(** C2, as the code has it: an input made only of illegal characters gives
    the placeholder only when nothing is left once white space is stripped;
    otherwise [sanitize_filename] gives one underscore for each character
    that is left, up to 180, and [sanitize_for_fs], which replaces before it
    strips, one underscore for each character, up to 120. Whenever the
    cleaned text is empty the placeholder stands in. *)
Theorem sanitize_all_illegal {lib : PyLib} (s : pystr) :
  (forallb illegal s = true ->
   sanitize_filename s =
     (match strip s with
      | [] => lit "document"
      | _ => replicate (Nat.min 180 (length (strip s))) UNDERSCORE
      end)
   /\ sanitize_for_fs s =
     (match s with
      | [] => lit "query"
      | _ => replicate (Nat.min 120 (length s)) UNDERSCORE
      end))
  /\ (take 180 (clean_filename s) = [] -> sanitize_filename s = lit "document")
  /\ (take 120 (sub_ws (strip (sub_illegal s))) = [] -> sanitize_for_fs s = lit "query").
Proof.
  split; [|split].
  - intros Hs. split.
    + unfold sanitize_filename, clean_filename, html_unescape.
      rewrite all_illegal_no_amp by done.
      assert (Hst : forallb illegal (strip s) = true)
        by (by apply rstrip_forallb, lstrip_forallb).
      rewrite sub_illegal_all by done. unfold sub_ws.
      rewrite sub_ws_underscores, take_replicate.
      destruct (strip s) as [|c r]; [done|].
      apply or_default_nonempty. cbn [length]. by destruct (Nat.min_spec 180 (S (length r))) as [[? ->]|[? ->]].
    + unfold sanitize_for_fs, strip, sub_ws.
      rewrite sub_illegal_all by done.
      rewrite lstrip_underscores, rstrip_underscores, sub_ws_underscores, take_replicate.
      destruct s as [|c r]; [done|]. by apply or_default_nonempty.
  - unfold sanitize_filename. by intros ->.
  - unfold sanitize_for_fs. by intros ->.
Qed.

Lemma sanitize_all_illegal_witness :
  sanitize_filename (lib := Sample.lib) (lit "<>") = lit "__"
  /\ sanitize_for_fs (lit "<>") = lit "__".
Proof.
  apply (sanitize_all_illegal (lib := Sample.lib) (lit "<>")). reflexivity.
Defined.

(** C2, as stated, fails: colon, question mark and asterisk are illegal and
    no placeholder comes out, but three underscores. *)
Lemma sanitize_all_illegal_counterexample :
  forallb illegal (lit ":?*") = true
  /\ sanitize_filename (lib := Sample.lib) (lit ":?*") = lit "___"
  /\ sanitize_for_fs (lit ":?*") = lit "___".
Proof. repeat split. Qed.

________

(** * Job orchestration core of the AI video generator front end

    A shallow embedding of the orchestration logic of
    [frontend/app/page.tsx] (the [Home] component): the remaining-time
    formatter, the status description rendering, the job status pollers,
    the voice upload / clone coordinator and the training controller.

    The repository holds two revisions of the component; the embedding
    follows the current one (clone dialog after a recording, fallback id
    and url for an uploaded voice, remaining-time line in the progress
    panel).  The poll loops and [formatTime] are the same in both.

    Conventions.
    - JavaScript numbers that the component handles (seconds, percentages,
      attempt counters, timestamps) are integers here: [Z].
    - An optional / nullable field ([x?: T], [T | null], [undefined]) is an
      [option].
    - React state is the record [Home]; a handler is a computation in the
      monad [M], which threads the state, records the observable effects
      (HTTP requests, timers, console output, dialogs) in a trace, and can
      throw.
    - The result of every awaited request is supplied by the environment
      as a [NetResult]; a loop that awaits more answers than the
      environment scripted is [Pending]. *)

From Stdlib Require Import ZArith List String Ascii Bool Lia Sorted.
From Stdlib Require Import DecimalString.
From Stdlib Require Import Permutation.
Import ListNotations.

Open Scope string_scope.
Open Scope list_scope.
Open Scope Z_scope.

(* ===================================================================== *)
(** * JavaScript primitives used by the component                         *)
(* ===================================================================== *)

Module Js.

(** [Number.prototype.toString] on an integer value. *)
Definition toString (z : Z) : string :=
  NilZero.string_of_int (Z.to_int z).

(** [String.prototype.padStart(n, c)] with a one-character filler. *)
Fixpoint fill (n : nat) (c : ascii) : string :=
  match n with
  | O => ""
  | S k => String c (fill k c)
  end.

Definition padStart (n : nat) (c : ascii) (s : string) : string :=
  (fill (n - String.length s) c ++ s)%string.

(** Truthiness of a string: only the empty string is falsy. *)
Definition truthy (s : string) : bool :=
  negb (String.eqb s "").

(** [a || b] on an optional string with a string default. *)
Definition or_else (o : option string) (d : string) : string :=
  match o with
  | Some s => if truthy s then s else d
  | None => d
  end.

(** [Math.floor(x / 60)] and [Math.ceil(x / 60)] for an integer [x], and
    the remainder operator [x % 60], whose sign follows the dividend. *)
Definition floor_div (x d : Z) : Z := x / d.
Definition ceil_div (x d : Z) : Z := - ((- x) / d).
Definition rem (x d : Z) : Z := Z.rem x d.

________

Description of the task — Scan the listing for the word "truthy". Copy every line in which it appears.

Solution to the problem —
Definition truthy (s : string) : bool :=
  | Some s => if truthy s then s else d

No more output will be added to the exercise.